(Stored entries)
= = = = = = =

#[warnings="-register-all"]
Inductive rinstr (D L : Type) :=
  | PRdLock | PWrLock              (** [pthread_rwlock_rdlock], [_wrlock] *)
  | PTimedRdLock | PTimedWrLock    (** with [assert(ret == 0)] on the result *)
  | PRwUnlock
  | RAssignHolder                  (** [holder_ = CurrentThread::tid()] *)
  | RUnassignHolder                (** [holder_ = 0] *)
  | RAssertHolderFree              (** [assert(holder_ == 0)] *)
  | RDestroyLoop (again : list (rinstr D L))
      (** [while ((ret = pthread_rwlock_destroy(..)) == EBUSY) again; assert(ret == 0)] *)
  | RAct (write : bool) (f : D -> L -> res (D * L))  (** an access to the data *)
  | RLocal (g : L -> L).
Arguments PRdLock {D L}.
Arguments PWrLock {D L}.
Arguments PTimedRdLock {D L}.
Arguments PTimedWrLock {D L}.
Arguments PRwUnlock {D L}.
Arguments RAssignHolder {D L}.
Arguments RUnassignHolder {D L}.
Arguments RAssertHolderFree {D L}.
Arguments RDestroyLoop {D L} again.
Arguments RAct {D L} write f.
Arguments RLocal {D L} g.

(** ** [RWLock] and its guards *)
Section methods.
Context {D L : Type}.
Abbreviation rcode := (list (rinstr D L)).

Definition RWLock_rdlock : rcode := [PRdLock; RAssignHolder].
Definition RWLock_wrlock : rcode := [PWrLock; RAssignHolder].
Definition RWLock_unlock : rcode := [RUnassignHolder; PRwUnlock].
Definition RWLock_timed_rdlock : rcode := [PTimedRdLock; RAssignHolder].
Definition RWLock_timed_wrlock : rcode := [PTimedWrLock; RAssignHolder].
Definition RWLock_dtor : rcode :=
  [RAssertHolderFree; RDestroyLoop (RWLock_wrlock ++ RWLock_unlock)].

Definition RWLockReadGuard_ctor : rcode := RWLock_rdlock.
Definition RWLockReadGuard_dtor : rcode := RWLock_unlock.
Definition RWLockWriteGuard_ctor : rcode := RWLock_wrlock.
Definition RWLockWriteGuard_dtor : rcode := RWLock_unlock.
Definition RWLockTimedReadGuard_ctor : rcode := RWLock_timed_rdlock.
Definition RWLockTimedReadGuard_dtor : rcode := RWLock_unlock.
Definition RWLockTimedWriteGuard_ctor : rcode := RWLock_timed_wrlock.
Definition RWLockTimedWriteGuard_dtor : rcode := RWLock_unlock.
End methods.

(** ** States and steps *)
Record rthread D L := mkRThread { rcode : list (rinstr D L); rlocal : L }.
Arguments mkRThread {D L} rcode rlocal.
Arguments rcode {D L} r.
Arguments rlocal {D L} r.

Record rsystem D L := mkRSystem {
  readers : list tid_t;
  writer : option tid_t;
  rholder_ : tid_t;
  rdata : D;
  rthreads : gmap tid_t (rthread D L);
  rcrashed : option fault;
}.
Arguments mkRSystem {D L} readers writer rholder_ rdata rthreads rcrashed.
Arguments readers {D L} r.
Arguments writer {D L} r.
Arguments rholder_ {D L} r.
Arguments rdata {D L} r.
Arguments rthreads {D L} r.
Arguments rcrashed {D L} r.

= = = = = = =

§ What is needed
If a line in the entries holds the string "PWrLock", copy it.

§ Answer below
  | PRdLock | PWrLock              (** [pthread_rwlock_rdlock], [_wrlock] *)
Arguments PWrLock {D L}.
Definition RWLock_wrlock : rcode := [PWrLock; RAssignHolder].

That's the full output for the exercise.